WiFi provides half-way measures with client isolation features that break down when the packets hit L3, or in some cases the broadcast key implementations are deficient allowing L2 attacks. The paper is about all of the fun ways they could pivot across networks, and they figured out how to enable full bidirectional MITM in a wider class of attacks than commonly known or previously published.
It seems as if approved guest access now == system-wide access (at the hardware level). User compartmentalization no longer works.
I plan on disabling the guest network entirely and utilizing a completely different router for the guest network. As the paper states, an isolated guest network isn't standardized. I plan on revisiting my network security once it is.
Are you being abused or something?
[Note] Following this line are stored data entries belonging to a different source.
(* ===== verification/Prelude.v ===== *)
(** * atomwall: a verification development

    atomwall is a filtering reverse proxy: it accepts client connections,
    applies a configurable pipeline of checks to every HTTP request and either
    answers itself (block page, ban page, robots.txt) or forwards the request
    to the origin of the site it is for. An admin server, with accounts,
    two-factor authentication and passkeys, edits the configuration while the
    proxy runs. This library models the program's own logic, definition by
    definition, from [src/source/src/], and proves what makes it correct.

    ** How the program is put together, and where each part is modelled

    A connection handler ([run_http_session], [listener/http_session.hpp])
    takes a request through fixed gates: emergency-off, the site's switch, the
    temporary bans, the request rate, the method allowlist, the header-phase
    checks, robots.txt, the body-phase checks; what passes is forwarded. A
    block can add points to the client's score and a crossed threshold installs
    a ban, which the gate of the next request sees. Every answer is
    recorded in bounded histories that the admin UI reads. The
    configuration is one immutable snapshot, replaced as a whole by [update].

    - [Prelude]: the result of fallible code ([outcome], with the program's
      exceptions as [exn]), the state-and-exception monad [M], fixed-width
      arithmetic ([wrap8] ... [swrap64], saturating additions), character
      lists ([str]) and the generic lemmas the components share.
    - [Text], [Net]: [pipeline/net_utils]: case-insensitive text, CIDR ranges,
      client addresses. Boost.Asio's address parser, printer and predicates are
      the interface [AsioIp], its documented laws [AsioIpLaws].
    - [Config]: the structs of [config/runtime_config.hpp].
    - [RateTracker], [ScoreTracker], [IpBlocks]: the three shared trackers of
      [history/], each refined against a specification that never forgets
      (the list of all calls, the sum of points, the set of all blocks).
    - [Checks]: [pipeline/checks], each check and the two ordered stages.
    - [Robots]: [pipeline/robots_txt.cpp], the generated robots.txt.
    - [Sites]: routing by Host, and the admin operations on sites and pages
      ([config/site_lookup], [site_ops], [status_page_ops]).
    - [BlacklistOps]: [config/blacklist_ops], all edits of all lists.
    - [EventLogs]: the three ring buffers of [history/] as one component, and
      the cursor of the event stream ([history/sse_stream.hpp]); [Csv]: the
      text of the CSV file; [RequestLog]: its batching and writer thread.
    - [Session]: [listener/http_session.hpp] with the request part of
      [upstream/upstream.cpp]: the handler over the state [AppState], which is
      made of the components above.
    - [Bits], [Codec], [Totp], [Passwords]: [auth/base64url], [auth/totp],
      [auth/password_hash], [auth/backup_codes].
    - [Users]: [auth/user_store], every operation with the file it writes.
    - [Tokens]: the session, pending-login, pending-TOTP and WebAuthn challenge
      stores of [auth/], one Module each.
    - [Cbor], [Json], [Webauthn]: [auth/webauthn/]: the bounded CBOR reader, COSE
      keys and both ceremonies.
    - [ConfigStore]: [config/config_store.cpp]: updates, the background writer
      and the poll for external edits as interleaved steps.
    - [UrlFetch]: [admin/url_fetch.cpp] and its filter against internal
      addresses; [Files]: [util/atomic_file.cpp], [admin/static_files.cpp] and
      the query parser of [admin/http_util.cpp].
    - [Numeric]: [util/numeric.hpp]; [JsonView]: [admin/json_view.cpp], every
      view as the JSON value it builds.
    - [AdminBase], [AdminAuth], [AdminConfig], [Admin]: [admin/admin_server.cpp]: the
      helpers and the state the handlers share, the authentication handlers, the
      configuration handlers, and the session gate, the routes and the request
      loop. [AdminLogin] has the lemmas about single handlers, [AdminSafety],
      [AdminAccess], [AdminFactors] and [AdminValid] the theorems about whole
      requests and histories of requests, and [AdminDemo] the small server their
      witnesses run. [AdminSteps] has the authentication handlers again, call by
      call, as programs of [Interleave], with the proof that each of them, run
      alone, is the handler of [AdminAuth]; [AdminEvidence] what a session
      must have behind it in the states those calls go through.
    - [Timestamps], [Yaml], [YamlLookup], [YamlConfig], [YamlRound]:
      [config/yaml_codec.cpp]: the text of times; yaml-cpp as the interface
      [Yaml] with its laws [YamlLaws]; the ways members are read; both
      directions of the configuration file, with [load_or_create] of
      [config/config_store.cpp]; the theorems about them. [YamlUsers]: the file
      of accounts ([load] and [save_locked] of [auth/user_store.cpp]).
    - [TlsSites]: [listener/tls_site_contexts.cpp] with [tls_context.hpp] and the
      server-name callback of [tls_listener.cpp]: handshakes on many threads
      that share one cache of certificates. OpenSSL and the file times are the
      interface [TlsFiles].
    - [Upstream]: [upstream/upstream.cpp], the exchange with the origin over the
      interface [OriginNetwork]; [GeoIp]: [geoip/], both databases over the
      interface [MaxMindDb], and what a connection looks up.
    - [Interleave]: programs of atomic actions and pools of threads, with the
      rules for invariants, for what a thread may conclude from the states it has
      seen, for what each thread adds to a log and for how many steps it takes; [Concurrent]: the request handler as such a program.
    - [Globe]: [globe/globe_server.cpp], the public listener; [accept_next] and
      [client_address_of] of the listeners; the position of the server
      ([main.cpp]). [Privacy]: what the listener can tell about visitors.
    - [System]: the whole of [app_state.hpp] and every thread over it;
      [Program]: the start-up of [main.cpp] and of the four servers.
      [SystemLog], [SystemSafety], [SystemBans], [SystemAccess], [SystemRaces] and
      [SystemComponents] have the theorems about all runs of the system, [SystemDemo] the small system
      their witnesses run.
    - [TestsPipeline], [TestsState]: the cases of the repository's own unit tests
      ([test/]) whose subject is modelled and whose inputs are values, run on the
      definitions: the model gives what the tests expect of the code.

    ** Conventions

    Every operation of the C++ code is one definition with the code's name. A
    function that can throw returns an [outcome]; one that also changes state
    is in [M] and keeps the changes made before a throw, as the code does.
    Clock readings, random bytes, the results of system calls and what the
    network delivers are arguments. Third-party code (Boost, OpenSSL, libcbor,
    yaml-cpp) is an interface, a [Class] whose fields are its functions; a theorem that
    relies on its behaviour takes the laws as a separate [Class], and each
    witness builds a concrete instance. Locks make operations atomic, so
    concurrent use of the trackers and stores is a sequence of operations in any
    order; where a component releases its lock in the middle of its work
    ([RequestLog], [ConfigStore], [TlsSites]) each critical section is a step and
    the theorems quantify over all interleavings. In [Session] a request of the
    proxy is one step; in [Concurrent] and [System] it is a sequence of steps, one
    for each call of a tracker or history and one for reading the configuration,
    and those of all threads interleave. A request to the admin
    server begins with one step for the session gate on its header, as its body
    is read after that; then an authentication or account handler is a step for
    each call of a store, and any other handler is one step: a configuration
    handler makes one locked change, and what it reads after that is only for
    its answer. One round of a background thread is one step. The theorems of
    [AdminSafety], [AdminAccess], [AdminFactors] and [AdminValid] take a whole
    exchange as one step; [SystemAccess] shows of every run, with the calls of
    all handlers interleaved, that a session has its second factor behind it and
    that power needs a session, and [SystemRaces] what becomes of second factors
    when requests overlap. A thread that waits for the network
    waits between its steps; that a read fails or a timeout passes is an
    input. Machine integers are [Z] with the
    wrap-around or saturation of the code written out. [double] values are
    [spec_float] and are compared as the code compares them.

    ** What the theorems show

    - Request pipeline: what reaches an origin passed every gate or was
      whitelisted; whitelisted clients are never blocked, scored or banned;
      crossing the threshold bans the next request; every answer is logged
      once, with its status; the origin's answer is relayed unchanged.
    - Whole system, for every interleaving of connections, operators, onlookers
      and background threads: an acknowledged ban keeps the address out until it
      ends or is lifted, but for a request that was already past the gate; an
      acknowledged emergency switch turns away whoever arrives until it is turned
      again or a poll reads a configuration from the file in which it is, but not
      the next request of a connection already waiting; a request whose session is
      revoked while its body is read is still carried out; the request log is a shuffle
      of what the connections did, one event for an answer; every thread is done
      after a bounded number of its own steps; configuration and accounts change only by requests that passed the
      gate with a session of somebody who had logged in, or by what a poll reads
      from the file;
      an account keeps a second factor unless somebody asks to remove one, but
      two removals at once may both pass the test for the only factor, and two
      assertions at once the test of the signature counter;
      and each component goes through a sequence of its own calls, so that
      what is proved of the components holds inside the system. The steps of a
      request, run alone, are the handler of [Session], and those of a request to
      the admin server the handlers of [AdminAuth].
    - Start-up: nothing runs unless configuration and accounts load; what runs is
      what the configuration switches on, and an admin
      server off the loopback address has TLS, whatever the file says.
    - Privacy and geolocation: the public globe depends on nothing but when,
      where and with what verdict a request came; the database of positions
      changes no answer.
    - Checks: each stage is the first hit of its checks in order; CIDR
      membership is equality of address prefixes; routing finds the exact host,
      else its wildcard, else the default.
    - Trackers: refinement of each bounded, pruned implementation to its
      specification; the bounds on their size.
    - Histories: a ring holds the most recent events in order; the stream
      delivers each at most once and in order, and all of them while it keeps up
      with the ring; the CSV file gets every record
      once, in order, across all thread interleavings, and reading the file
      back gives the fields written.
    - Accounts: no sequence of operations removes the last account, duplicates
      a name, accepts a text more often than it opens unused backup codes, or a
      TOTP step twice; the file
      holds every acknowledged change; first-run creation succeeds once.
    - Tokens: a session is accepted exactly from creation until expiry; a
      challenge is consumed at most once, and the stores stay bounded.
    - Codecs and crypto glue: round trips of base64url and base32, the
      drift window of TOTP, exactness of password verification, exactness of
      the assertion checks of WebAuthn.
    - Admin server: every session has behind it the evidence its user has to
      give, over any history of requests; without a session, and with one that
      is restricted to enrolling, a request has no power over configuration, bans
      or other accounts; second factors are not lost while they are required;
      the configuration stays well formed; what changes is acknowledged. The
      lemmas behind them are about every row of the routing table, one tactic
      walking through the handlers.
    - Admin operations: every list operation refines an operation on sets;
      site and page operations keep the configuration well formed.
    - Files and network: replacement is atomic at every failure point, static
      files stay under their root, an import never contacts an internal
      address; updates of the configuration reach the file, where nobody edits
      it, no write fails and no poll overlaps its replacement.
    - Documents: a configuration that the file can hold (no blank entry, for one),
      written and loaded again, is the same
      but for the fractions of seconds, and so are the accounts, which is what
      lets [Users] keep its file as a list; whatever a file holds, a
      configuration that loads from it has no blank entry and only addresses
      and ranges that parse; the first start publishes the defaults.
    - Listeners: in every interleaving of handshakes and changes, a handshake
      presents the certificate of the site it names, unless another one is
      loading certificates: then it gets the map of before; the public listener serves no file but the embed's.

    ** Fuel and bounds

    No definition takes fuel from a caller. Loops of the source that are not
    structural take a bound computed from their input (the text
    length for splitting and scanning), and the lemmas about them show the
    bound is not reached.

    ** What is not modelled

    Sockets, TLS records and the event loop are Asio's and OpenSSL's: whether an
    address binds, a handshake completes or a read arrives is an input, and the
    order of the threads is any schedule. A locked call is one step, so that
    waiting for a lock is part of the schedule and a deadlock cannot be
    expressed. In [System] an event stream ends the thread of its connection
    ([EventLogs] has the stream itself), and a configuration handler is one step:
    each changes one store once, but what it then lists in its answer (the bans,
    for one) may in the program already contain a later change. [Program] starts
    the servers one after the other; in the program one may accept a connection
    before another one's failure ends it. The framing fields of a request to
    an origin (Content-Length) are Beast's [prepare_payload]. A server that throws ends the program
    ([fatal_on_error]); what the others had answered until then is not modelled,
    nor are signals and the shutdown but for the two writer threads. The text of
    YAML and JSON documents (yaml-cpp's and Boost.JSON's), the text and the
    length of responses, the inside of MaxMind databases, logging and the browser
    code are third-party or glue. *)
From stdpp Require Export base gmap strings list fin_maps option sorting.
From Stdlib Require Export ZArith Lia Ascii.
From Stdlib Require Import Bool.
This sounds ridiculous
It’s very difficult to have too much network security.
Summary: https://www.ndss-symposium.org/ndss-paper/airsnitch-demystif... (hat tip: https://news.ycombinator.com/item?id=47167975)
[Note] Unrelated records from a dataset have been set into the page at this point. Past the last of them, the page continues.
(* ===== verification/Config.v ===== *)
(** * Config: the runtime configuration

    The structs of [config/runtime_config.hpp] with their default member
    initialisers. [created_at = system_clock::now()] defaults take the clock
    reading as an argument. Ports are 16-bit values, [std::size_t] and [int]
    fields are integers of those types held as [Z]; a [double] is a
    [spec_float]. *)
From S2P Require Import Prelude Text Net.
From Stdlib Require Export SpecFloat.

(** ** Listeners, upstream, sites *)

Record HttpListenerConfig := mkHttp {
  http_enabled : bool; http_bind_host : str; http_port : Z }.
Definition default_http : HttpListenerConfig := mkHttp true "0.0.0.0" 80.

Record HttpsListenerConfig := mkHttps {
  https_enabled : bool; https_bind_host : str; https_port : Z;
  https_cert_file : str; https_key_file : str }.
Definition default_https : HttpsListenerConfig :=
  mkHttps true "0.0.0.0" 443 "certs/dev.crt" "certs/dev.key".

Record UpstreamConfig := mkUpstream { upstream_host : str; upstream_port : Z }.
Definition default_upstream : UpstreamConfig := mkUpstream "127.0.0.1" 8000.

Record SiteConfig := mkSite {
  domain : str; site_enabled : bool; cert_file : str; key_file : str;
  site_upstream : UpstreamConfig }.
Definition default_site : SiteConfig := mkSite [] true [] [] default_upstream.

Record AdminConfig := mkAdmin {
  admin_enabled : bool; admin_bind_host : str; admin_port : Z; static_dir : str;
  tls_cert_file : str; tls_key_file : str }.
Definition default_admin : AdminConfig := mkAdmin true "127.0.0.1" 9000 "webui" [] [].

Record LimitsConfig := mkLimits {
  max_header_bytes : Z; max_body_bytes : Z;
  upstream_connect_timeout : Z; request_timeout : Z }.
Definition default_limits : LimitsConfig :=
  mkLimits (16 * 1024) (10 * 1024 * 1024) 5 30.

(** ** Blacklist and whitelist *)

Record BlacklistEntry := mkEntry {
  value : str; created_at : time_point; created_by : str; source : str }.
#[export] Instance BlacklistEntry_eq_dec : EqDecision BlacklistEntry.
Proof. solve_decision. Defined.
To prevent malicious Wi-Fi clients from attacking other clients on the same network, vendors have introduced client isolation, a combination of mechanisms that block direct communication between clients. However, client isolation is not a standardized feature, making its security guarantees unclear. In this paper, we undertake a structured security analysis of Wi-Fi client isolation and uncover new classes of attacks that bypass this protection. We identify several root causes behind these weaknesses. First, Wi-Fi keys that protect broadcast frames are improperly managed and can be abused to bypass client isolation. Second, isolation is often only enforced at the MAC or IP layer, but not both. Third, weak synchronization of a client’s identity across the network stack allows one to bypass Wi-Fi client isolation at the network layer instead, enabling the interception of uplink and downlink traffic of other clients as well as internal backend devices. Every tested router and network was vulnerable to at least one attack. More broadly, the lack of standardization leads to inconsistent, ad hoc, and often incomplete implementations of isolation across vendors. Building on these insights, we design and evaluate end-toend attacks that enable full machine-in-the-middle capabilities in modern Wi-Fi networks. Although client isolation effectively mitigates legacy attacks like ARP spoofing, which has long been considered the only universal method for achieving machinein-the-middle positioning in local area networks, our attack introduces a general and practical alternative that restores this capability, even in the presence of client isolation.
OTOH... with the recent journalistic scandal at Ars Technica, perhaps Dan should have made sure that he spelled "Ubiquity" correctly? (5th para; it's correct further down.)
I don't even think most editors would know the difference. That's the problem with using corruptions of real words as your name.
We're talking about Ars Technica, not USA Today. Kinda like MotorTrend editors should know what a Z-rated tire is.
And I assume you've heard about the their AI fabrication scandal? - https://arstechnica.com/staff/2026/02/editors-note-retractio...
Not a great look, if Ars either doesn't know, or can't control what they're actually publishing.
I only read his articles occasionally, but they always impressed me favorably; this one instead... the paper is probably clearer even for less technical people.